_AIM OF THE EXERCISE:_ The answer is to be an exact copy of the lines below running from the line with "so a handler" down to the line with "are not modelled. *)", both ends included, and nothing more.

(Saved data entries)
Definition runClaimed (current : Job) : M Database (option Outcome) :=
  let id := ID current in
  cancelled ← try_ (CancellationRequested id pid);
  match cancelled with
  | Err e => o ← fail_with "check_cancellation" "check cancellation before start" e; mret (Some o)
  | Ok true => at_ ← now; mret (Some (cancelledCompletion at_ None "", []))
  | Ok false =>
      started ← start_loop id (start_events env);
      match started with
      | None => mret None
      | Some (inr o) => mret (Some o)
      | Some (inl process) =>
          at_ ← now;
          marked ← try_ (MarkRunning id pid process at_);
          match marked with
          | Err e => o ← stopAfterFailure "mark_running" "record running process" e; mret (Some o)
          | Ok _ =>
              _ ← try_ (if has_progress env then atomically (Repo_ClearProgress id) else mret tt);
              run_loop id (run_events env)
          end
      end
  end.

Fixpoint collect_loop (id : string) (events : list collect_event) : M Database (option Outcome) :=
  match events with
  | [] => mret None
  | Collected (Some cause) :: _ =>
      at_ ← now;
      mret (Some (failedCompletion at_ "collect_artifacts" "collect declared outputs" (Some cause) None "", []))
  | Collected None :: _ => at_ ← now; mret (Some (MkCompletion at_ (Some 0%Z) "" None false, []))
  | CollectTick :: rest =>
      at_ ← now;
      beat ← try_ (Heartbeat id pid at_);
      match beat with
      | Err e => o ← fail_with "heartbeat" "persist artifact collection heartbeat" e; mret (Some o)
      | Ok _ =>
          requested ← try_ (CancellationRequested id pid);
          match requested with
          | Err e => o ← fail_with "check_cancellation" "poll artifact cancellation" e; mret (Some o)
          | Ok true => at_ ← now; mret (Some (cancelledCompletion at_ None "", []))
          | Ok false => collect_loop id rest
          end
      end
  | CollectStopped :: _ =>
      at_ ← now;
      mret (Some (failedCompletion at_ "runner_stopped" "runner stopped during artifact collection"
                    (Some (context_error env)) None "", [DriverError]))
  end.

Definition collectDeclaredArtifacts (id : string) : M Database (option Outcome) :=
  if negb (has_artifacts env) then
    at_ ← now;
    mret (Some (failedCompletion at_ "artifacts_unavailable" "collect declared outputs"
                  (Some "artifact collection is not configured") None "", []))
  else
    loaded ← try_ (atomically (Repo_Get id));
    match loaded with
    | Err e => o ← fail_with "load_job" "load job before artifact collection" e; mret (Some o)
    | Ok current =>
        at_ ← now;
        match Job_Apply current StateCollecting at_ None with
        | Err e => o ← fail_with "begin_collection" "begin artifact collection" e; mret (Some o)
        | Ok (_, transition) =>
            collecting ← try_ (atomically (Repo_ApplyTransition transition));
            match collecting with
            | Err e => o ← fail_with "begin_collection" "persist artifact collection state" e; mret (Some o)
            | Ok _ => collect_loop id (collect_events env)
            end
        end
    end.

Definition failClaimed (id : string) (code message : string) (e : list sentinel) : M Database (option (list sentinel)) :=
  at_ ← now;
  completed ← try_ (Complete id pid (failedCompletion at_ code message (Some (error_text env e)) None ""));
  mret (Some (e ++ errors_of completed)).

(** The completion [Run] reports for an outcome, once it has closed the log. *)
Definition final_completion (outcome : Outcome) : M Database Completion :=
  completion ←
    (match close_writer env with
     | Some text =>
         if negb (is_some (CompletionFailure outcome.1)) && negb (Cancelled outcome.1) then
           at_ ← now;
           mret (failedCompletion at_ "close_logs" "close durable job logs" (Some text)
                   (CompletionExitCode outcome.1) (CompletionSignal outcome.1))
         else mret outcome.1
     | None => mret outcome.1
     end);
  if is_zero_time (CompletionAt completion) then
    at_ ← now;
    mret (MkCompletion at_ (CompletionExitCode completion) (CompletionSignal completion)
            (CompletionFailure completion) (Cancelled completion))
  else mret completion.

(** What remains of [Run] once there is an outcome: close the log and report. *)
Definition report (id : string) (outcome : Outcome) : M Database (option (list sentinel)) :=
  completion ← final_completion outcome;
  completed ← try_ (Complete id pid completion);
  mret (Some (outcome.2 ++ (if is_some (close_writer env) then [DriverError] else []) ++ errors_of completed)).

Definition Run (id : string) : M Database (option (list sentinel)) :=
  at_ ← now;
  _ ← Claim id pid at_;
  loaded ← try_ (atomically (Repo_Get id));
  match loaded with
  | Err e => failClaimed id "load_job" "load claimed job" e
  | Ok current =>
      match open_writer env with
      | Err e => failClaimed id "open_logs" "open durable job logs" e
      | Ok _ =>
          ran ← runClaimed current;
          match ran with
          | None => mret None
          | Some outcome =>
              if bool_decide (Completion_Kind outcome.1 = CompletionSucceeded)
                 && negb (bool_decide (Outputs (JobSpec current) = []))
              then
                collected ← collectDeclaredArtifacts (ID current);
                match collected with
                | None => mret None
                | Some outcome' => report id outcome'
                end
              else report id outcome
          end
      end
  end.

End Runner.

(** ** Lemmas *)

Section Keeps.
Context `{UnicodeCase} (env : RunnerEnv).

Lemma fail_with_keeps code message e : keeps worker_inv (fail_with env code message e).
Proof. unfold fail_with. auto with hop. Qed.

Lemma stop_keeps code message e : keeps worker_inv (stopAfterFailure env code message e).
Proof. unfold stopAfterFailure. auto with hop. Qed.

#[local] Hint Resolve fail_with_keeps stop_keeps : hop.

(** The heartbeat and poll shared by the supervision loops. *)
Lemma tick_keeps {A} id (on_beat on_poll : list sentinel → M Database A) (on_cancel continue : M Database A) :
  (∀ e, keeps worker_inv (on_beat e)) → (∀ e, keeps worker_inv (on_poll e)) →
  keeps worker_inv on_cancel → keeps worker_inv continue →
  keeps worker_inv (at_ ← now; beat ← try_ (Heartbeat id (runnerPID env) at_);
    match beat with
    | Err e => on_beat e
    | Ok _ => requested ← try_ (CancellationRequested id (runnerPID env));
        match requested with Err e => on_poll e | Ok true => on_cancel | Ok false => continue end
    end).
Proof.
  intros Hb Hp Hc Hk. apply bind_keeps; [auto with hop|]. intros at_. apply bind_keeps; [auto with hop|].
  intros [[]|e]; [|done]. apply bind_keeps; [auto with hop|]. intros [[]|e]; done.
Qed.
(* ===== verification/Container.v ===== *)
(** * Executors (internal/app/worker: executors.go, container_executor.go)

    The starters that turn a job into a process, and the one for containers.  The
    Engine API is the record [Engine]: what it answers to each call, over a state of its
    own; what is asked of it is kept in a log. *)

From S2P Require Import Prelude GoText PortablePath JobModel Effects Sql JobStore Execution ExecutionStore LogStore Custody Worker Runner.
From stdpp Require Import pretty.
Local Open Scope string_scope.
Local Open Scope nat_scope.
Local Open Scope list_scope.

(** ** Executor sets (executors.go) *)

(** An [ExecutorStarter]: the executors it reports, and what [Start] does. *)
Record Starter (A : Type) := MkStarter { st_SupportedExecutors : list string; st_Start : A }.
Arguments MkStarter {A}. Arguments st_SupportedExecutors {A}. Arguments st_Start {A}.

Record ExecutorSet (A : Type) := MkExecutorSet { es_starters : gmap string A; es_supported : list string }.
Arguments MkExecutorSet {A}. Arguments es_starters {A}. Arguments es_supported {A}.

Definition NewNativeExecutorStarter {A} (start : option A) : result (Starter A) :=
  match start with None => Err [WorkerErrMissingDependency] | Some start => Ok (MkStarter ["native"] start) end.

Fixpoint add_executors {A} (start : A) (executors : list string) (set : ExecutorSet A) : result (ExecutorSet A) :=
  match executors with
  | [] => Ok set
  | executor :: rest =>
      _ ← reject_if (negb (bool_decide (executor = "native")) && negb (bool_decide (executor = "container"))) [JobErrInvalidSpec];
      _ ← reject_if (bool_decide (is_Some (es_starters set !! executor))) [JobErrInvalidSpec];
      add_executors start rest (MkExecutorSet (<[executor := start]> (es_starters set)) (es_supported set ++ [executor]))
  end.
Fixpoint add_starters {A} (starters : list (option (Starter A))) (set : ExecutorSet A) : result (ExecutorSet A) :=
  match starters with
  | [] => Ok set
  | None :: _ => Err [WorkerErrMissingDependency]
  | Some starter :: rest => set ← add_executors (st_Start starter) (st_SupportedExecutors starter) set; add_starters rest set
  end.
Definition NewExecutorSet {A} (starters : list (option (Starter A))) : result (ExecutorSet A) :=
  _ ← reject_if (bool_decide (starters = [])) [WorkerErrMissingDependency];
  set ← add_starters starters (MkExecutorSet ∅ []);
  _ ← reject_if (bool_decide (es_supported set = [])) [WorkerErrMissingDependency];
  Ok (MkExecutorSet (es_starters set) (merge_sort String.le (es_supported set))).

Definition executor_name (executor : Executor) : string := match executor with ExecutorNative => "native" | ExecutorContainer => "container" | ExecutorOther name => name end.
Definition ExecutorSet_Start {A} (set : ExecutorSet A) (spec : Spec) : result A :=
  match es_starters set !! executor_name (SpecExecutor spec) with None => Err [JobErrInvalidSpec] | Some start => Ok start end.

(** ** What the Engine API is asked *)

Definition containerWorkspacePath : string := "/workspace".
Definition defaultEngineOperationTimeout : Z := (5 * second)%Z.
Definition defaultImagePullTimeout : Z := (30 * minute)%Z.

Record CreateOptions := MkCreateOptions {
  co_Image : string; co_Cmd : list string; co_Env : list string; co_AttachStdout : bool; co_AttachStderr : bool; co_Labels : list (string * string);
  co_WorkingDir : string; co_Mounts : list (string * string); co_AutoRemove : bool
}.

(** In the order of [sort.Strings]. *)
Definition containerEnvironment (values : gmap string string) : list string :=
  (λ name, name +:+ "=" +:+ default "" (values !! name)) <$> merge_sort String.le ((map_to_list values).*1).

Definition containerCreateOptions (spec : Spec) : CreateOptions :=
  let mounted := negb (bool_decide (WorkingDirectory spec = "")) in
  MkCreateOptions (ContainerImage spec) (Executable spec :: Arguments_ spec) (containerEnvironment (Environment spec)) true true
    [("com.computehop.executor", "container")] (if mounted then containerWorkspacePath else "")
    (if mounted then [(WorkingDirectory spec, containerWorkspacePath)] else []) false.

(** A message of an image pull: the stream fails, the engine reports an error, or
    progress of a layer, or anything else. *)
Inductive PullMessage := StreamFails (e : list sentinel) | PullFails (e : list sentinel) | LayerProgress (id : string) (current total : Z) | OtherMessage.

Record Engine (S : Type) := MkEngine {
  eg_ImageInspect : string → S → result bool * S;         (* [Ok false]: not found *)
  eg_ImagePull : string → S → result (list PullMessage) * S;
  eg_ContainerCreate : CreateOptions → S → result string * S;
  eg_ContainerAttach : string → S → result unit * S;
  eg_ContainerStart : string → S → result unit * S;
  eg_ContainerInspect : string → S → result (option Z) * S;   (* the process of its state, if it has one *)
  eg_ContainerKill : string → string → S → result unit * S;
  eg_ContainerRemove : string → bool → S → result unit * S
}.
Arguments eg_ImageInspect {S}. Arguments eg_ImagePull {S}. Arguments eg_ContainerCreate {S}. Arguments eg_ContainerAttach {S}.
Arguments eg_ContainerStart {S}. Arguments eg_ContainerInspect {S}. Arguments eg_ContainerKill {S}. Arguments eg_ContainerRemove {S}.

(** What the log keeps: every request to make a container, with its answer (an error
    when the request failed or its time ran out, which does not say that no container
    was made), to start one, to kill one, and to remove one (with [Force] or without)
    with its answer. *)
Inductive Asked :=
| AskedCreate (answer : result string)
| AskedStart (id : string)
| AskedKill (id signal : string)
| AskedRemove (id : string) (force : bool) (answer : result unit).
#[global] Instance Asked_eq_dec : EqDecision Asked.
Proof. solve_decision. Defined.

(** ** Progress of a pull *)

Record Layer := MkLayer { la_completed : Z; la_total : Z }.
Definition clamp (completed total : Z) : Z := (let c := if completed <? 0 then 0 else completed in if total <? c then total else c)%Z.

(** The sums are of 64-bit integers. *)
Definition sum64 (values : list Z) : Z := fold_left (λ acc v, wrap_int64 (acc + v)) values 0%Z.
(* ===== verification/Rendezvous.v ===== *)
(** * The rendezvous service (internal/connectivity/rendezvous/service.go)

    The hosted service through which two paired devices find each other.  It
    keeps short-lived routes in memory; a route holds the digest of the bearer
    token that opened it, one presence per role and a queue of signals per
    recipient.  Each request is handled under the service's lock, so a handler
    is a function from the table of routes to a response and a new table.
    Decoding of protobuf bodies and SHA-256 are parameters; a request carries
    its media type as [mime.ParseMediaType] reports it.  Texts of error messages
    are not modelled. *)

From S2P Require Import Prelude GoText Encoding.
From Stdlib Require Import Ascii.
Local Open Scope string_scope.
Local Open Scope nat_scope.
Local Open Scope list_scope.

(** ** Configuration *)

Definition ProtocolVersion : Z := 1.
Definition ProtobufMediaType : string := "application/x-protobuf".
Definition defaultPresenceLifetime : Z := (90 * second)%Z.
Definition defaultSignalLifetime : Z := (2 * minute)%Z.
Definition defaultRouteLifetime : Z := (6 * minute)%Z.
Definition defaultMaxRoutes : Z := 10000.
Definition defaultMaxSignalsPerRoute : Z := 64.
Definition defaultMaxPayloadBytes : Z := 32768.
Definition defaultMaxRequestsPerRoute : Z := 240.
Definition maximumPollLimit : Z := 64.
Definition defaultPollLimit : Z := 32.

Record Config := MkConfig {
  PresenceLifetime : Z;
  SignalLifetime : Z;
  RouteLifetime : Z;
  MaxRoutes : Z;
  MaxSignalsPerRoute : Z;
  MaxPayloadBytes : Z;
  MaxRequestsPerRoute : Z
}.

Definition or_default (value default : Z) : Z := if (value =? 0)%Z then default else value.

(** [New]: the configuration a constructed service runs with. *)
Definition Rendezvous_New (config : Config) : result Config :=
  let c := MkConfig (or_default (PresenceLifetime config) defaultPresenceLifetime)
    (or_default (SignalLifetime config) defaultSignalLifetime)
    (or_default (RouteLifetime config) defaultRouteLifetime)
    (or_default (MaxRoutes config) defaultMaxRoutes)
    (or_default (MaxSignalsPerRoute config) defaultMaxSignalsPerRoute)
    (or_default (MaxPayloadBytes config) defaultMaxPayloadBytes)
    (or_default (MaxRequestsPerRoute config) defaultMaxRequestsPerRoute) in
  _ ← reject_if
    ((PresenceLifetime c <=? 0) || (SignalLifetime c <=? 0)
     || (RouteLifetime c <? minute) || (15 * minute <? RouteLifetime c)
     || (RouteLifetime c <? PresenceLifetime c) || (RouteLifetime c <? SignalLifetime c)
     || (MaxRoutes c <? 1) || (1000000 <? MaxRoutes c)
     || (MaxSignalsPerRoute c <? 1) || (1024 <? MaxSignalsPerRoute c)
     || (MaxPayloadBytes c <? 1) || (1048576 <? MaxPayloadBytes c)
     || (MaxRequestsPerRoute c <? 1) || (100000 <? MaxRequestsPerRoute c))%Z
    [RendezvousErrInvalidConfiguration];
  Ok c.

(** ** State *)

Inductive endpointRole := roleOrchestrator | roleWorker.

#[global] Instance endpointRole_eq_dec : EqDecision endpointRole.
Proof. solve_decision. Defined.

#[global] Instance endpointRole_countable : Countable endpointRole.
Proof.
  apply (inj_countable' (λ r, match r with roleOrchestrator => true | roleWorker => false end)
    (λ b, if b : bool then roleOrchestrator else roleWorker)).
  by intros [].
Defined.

_SOLUTION FOR THIS EXERCISE:_
    recipient.  Each request is handled under the service's lock, so a handler
    is a function from the table of routes to a response and a new table.
    Decoding of protobuf bodies and SHA-256 are parameters; a request carries
    its media type as [mime.ParseMediaType] reports it.  Texts of error messages
    are not modelled. *)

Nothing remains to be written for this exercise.